*Activity:* Exactly the lines below from the one with "Definition CodeMetaUnreadable : string" up to and including the one with "Definition CodeDuplicateIdentical : string" make up the answer, with nothing else added.

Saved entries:
(** Codes of findings are their texts. *)
Definition CodeSegmentTornTail : string := "segment-torn-tail".
Definition CodeSegmentBadRegion : string := "segment-bad-region".
Definition CodeSegmentGluedLine : string := "segment-glued-line".
Definition CodeSegmentUnreadable : string := "segment-unreadable".
Definition CodeOrphanSegmentFile : string := "orphan-segment-file".
Definition CodeLeftoverTempFile : string := "leftover-temp-file".
Definition CodeManifestPending : string := "compaction-manifest-pending".
Definition CodeManifestCorrupt : string := "compaction-manifest-corrupt".
Definition CodeMetaMissing : string := "meta-missing".
Definition CodeMetaUnreadable : string := "meta-unreadable".
Definition CodeEncryptionMetaLost : string := "encryption-meta-lost".
Definition CodeIDCounterBehind : string := "idcounter-behind".
Definition CodeRecordExpiredLive : string := "record-expired-live".
Definition CodeDuplicateIdentical : string := "duplicate-record-identical".
Definition CodeConflictDuplicateID : string := "conflict-duplicate-id".
Definition CodeConflictIDReuse : string := "conflict-id-reuse-after-delete".
Definition CodeConflictWriteAfter : string := "conflict-write-after-delete".
Definition CodeConflictRevision : string := "conflict-revision-regression".
Definition CodeIndexMissing : string := "index-missing".
Definition CodeIndexUnreadable : string := "index-unreadable".
Definition CodeIndexSpotCheckFailed : string := "index-spotcheck-failed".
Definition CodeIndexMissingRecord : string := "index-missing-record".
Definition CodeIndexStaleRecord : string := "index-stale-record".
Definition CodeIndexWrongRecord : string := "index-wrong-record".
Definition CodeIndexDanglingOffset : string := "index-dangling-offset".
Definition CodeIndexDanglingEntry : string := "index-dangling-entry".
Definition CodeIndexResurrected : string := "index-resurrected-delete".
Definition CodeSidxUnreadable : string := "sidx-unreadable".
Definition CodeSidxMissingEntry : string := "sidx-missing-entry".
Definition CodeSidxExtraEntry : string := "sidx-extra-entry".
Definition CodeSidxWrongBucket : string := "sidx-wrong-bucket".
Definition CodeSidxUniqueViolation : string := "sidx-unique-violation".
Definition CodeKeyDuplicate : string := "key-duplicate".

*Answer to this exercise:*
Definition CodeMetaUnreadable : string := "meta-unreadable".
Definition CodeEncryptionMetaLost : string := "encryption-meta-lost".
Definition CodeIDCounterBehind : string := "idcounter-behind".
Definition CodeRecordExpiredLive : string := "record-expired-live".
Definition CodeDuplicateIdentical : string := "duplicate-record-identical".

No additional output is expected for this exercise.